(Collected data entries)

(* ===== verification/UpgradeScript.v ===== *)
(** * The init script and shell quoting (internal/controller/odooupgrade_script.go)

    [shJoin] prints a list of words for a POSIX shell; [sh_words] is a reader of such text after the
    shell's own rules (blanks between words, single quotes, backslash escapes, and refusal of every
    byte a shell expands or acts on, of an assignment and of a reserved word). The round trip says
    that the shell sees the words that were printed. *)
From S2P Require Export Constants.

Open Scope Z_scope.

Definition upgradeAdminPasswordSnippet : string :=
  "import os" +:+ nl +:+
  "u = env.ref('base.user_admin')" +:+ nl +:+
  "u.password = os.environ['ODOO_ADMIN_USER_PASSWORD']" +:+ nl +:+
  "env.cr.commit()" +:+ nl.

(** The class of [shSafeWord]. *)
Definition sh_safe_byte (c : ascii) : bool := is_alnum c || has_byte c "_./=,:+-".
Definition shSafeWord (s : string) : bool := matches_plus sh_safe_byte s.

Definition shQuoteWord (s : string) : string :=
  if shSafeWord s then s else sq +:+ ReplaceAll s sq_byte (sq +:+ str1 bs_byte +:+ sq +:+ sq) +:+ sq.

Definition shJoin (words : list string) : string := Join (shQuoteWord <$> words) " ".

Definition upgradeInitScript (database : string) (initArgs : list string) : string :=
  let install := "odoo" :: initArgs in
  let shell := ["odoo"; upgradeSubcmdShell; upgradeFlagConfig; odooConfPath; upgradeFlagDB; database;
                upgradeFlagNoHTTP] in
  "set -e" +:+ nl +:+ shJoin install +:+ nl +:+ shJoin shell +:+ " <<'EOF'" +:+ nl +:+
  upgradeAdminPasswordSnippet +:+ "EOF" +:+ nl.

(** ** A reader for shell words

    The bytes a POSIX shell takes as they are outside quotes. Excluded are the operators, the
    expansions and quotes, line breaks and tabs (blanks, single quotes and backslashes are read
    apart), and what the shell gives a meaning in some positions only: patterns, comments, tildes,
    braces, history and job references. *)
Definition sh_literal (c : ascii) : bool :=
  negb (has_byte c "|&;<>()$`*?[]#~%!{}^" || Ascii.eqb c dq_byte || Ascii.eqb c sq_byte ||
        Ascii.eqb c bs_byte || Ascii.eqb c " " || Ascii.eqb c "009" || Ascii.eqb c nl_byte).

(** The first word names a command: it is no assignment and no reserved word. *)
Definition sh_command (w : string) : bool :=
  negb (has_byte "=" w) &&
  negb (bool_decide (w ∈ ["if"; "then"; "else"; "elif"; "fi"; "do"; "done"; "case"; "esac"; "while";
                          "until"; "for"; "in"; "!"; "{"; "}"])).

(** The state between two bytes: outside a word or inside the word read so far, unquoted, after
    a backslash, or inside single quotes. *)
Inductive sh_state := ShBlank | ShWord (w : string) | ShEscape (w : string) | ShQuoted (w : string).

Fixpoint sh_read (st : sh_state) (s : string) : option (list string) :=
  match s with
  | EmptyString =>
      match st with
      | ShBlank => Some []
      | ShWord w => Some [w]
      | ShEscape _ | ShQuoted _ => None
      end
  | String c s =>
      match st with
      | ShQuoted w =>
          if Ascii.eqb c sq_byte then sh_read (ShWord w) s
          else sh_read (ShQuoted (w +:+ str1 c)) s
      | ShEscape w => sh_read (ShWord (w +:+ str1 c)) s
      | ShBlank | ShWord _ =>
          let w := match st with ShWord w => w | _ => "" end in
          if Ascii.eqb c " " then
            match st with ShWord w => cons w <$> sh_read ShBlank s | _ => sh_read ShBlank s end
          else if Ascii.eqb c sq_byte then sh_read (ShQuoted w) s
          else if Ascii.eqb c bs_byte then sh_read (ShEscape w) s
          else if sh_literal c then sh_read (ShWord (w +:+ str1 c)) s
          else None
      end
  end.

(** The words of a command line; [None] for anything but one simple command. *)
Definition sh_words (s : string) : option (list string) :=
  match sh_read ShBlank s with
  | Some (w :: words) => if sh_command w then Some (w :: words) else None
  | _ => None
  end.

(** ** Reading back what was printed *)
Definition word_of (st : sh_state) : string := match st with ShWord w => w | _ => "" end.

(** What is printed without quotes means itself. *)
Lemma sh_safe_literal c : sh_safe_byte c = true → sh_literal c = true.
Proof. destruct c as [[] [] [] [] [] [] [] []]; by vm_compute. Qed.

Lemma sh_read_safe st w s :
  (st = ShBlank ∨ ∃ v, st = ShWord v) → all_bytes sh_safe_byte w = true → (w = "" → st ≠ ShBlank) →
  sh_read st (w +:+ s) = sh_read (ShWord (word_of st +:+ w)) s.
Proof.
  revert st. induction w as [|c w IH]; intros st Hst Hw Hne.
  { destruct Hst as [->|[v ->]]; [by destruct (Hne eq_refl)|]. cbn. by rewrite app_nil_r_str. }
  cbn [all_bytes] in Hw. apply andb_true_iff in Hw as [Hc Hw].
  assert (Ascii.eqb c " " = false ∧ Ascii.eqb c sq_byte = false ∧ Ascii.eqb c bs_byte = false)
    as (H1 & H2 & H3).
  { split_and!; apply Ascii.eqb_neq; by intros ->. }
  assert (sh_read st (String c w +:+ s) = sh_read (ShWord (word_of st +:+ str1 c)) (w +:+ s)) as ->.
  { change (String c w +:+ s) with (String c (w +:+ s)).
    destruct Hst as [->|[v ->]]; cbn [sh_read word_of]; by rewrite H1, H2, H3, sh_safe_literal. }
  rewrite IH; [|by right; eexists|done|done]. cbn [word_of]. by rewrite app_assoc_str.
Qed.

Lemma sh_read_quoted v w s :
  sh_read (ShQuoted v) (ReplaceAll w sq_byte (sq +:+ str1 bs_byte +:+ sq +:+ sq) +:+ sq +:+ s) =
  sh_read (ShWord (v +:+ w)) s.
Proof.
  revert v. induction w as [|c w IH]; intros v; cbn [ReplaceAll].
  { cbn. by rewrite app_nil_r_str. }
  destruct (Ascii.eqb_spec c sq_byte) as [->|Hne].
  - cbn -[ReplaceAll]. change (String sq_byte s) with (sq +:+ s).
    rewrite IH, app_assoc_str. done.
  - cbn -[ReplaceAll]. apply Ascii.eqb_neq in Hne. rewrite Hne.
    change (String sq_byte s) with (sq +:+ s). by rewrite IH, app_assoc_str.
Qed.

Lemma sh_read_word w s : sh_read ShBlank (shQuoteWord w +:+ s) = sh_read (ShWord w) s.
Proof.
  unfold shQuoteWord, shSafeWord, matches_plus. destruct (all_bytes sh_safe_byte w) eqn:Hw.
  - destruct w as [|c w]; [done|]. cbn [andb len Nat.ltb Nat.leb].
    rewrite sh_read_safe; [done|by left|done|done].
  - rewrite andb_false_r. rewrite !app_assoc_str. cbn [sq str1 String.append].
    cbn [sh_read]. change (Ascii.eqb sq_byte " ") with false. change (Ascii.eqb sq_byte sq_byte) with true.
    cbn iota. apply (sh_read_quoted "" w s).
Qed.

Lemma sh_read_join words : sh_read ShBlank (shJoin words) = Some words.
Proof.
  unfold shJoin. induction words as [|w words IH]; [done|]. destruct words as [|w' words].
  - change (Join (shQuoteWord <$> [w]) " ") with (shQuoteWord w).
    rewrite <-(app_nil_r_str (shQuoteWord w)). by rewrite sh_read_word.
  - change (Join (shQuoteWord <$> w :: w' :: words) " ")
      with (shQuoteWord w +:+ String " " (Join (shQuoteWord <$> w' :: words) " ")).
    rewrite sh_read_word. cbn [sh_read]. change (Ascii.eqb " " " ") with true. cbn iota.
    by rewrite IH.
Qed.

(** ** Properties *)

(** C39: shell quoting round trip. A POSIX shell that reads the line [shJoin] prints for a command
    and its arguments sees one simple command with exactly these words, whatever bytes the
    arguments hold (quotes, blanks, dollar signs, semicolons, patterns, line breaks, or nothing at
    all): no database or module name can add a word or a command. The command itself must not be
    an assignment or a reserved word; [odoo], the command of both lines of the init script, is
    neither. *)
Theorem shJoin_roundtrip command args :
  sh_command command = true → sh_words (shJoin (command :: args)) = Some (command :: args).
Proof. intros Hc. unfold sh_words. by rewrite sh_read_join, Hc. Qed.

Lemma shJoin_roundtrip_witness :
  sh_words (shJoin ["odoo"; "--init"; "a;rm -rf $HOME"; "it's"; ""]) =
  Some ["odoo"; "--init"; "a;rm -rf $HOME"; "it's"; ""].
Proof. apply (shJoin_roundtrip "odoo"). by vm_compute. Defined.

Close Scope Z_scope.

About this task: In the entries above, copy each line that contains the string "iota".

Answer to the problem:
    cbn iota. apply (sh_read_quoted "" w s).
    rewrite sh_read_word. cbn [sh_read]. change (Ascii.eqb " " " ") with true. cbn iota.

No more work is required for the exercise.